- **DATASET EXTRACT**:
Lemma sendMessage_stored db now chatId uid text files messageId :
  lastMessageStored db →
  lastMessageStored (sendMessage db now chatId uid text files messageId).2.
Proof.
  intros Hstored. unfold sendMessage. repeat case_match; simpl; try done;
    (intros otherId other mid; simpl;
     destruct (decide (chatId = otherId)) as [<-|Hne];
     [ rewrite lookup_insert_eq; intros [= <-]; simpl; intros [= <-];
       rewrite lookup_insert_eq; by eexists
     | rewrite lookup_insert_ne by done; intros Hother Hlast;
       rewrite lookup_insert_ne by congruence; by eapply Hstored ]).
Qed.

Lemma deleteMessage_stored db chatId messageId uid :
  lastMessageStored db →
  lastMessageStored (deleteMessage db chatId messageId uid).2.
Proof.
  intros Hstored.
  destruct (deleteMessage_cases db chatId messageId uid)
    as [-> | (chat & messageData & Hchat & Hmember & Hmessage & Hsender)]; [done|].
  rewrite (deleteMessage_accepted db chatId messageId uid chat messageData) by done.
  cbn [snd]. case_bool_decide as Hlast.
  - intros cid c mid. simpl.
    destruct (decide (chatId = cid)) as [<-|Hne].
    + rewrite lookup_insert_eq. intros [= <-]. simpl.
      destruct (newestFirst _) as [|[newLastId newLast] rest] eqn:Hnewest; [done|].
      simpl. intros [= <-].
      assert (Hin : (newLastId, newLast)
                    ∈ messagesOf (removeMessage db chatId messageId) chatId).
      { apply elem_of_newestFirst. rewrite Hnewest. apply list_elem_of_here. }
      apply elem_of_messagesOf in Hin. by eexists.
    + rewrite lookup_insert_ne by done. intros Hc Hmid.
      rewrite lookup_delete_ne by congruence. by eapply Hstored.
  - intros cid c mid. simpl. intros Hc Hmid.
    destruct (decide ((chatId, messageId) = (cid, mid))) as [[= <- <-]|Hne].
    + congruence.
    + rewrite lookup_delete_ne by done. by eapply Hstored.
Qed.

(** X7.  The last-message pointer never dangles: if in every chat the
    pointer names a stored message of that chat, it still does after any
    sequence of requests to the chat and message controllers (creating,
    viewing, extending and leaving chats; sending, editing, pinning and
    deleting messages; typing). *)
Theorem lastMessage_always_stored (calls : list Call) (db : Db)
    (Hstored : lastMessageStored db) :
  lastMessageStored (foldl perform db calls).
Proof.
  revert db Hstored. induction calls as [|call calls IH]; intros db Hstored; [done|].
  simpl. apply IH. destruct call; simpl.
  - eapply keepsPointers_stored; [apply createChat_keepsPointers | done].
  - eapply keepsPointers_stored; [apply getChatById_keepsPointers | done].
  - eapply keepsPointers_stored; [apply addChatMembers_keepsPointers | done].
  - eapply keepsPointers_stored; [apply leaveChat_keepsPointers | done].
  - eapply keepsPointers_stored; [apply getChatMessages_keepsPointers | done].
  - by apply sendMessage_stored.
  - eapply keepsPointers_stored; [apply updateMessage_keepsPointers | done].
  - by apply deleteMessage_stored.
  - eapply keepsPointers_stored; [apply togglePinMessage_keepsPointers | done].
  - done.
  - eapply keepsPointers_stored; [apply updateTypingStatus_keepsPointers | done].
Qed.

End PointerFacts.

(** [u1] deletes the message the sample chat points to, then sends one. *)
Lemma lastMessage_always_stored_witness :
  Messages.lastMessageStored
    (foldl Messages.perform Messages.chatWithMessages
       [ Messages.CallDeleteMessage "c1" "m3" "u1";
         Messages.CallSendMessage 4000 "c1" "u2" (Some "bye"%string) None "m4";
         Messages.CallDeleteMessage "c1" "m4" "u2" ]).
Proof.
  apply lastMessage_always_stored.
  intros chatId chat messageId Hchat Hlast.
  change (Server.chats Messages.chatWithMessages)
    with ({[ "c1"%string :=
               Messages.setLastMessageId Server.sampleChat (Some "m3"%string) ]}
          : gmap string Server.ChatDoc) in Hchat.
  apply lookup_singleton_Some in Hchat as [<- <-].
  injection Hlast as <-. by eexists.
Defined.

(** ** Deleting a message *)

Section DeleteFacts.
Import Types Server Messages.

- **YOUR GOAL**:
Would you copy every line of the entries in which "Server" appears?

- **RESPONSE BELOW**:
  change (Server.chats Messages.chatWithMessages)
               Messages.setLastMessageId Server.sampleChat (Some "m3"%string) ]}
          : gmap string Server.ChatDoc) in Hchat.
Import Types Server Messages.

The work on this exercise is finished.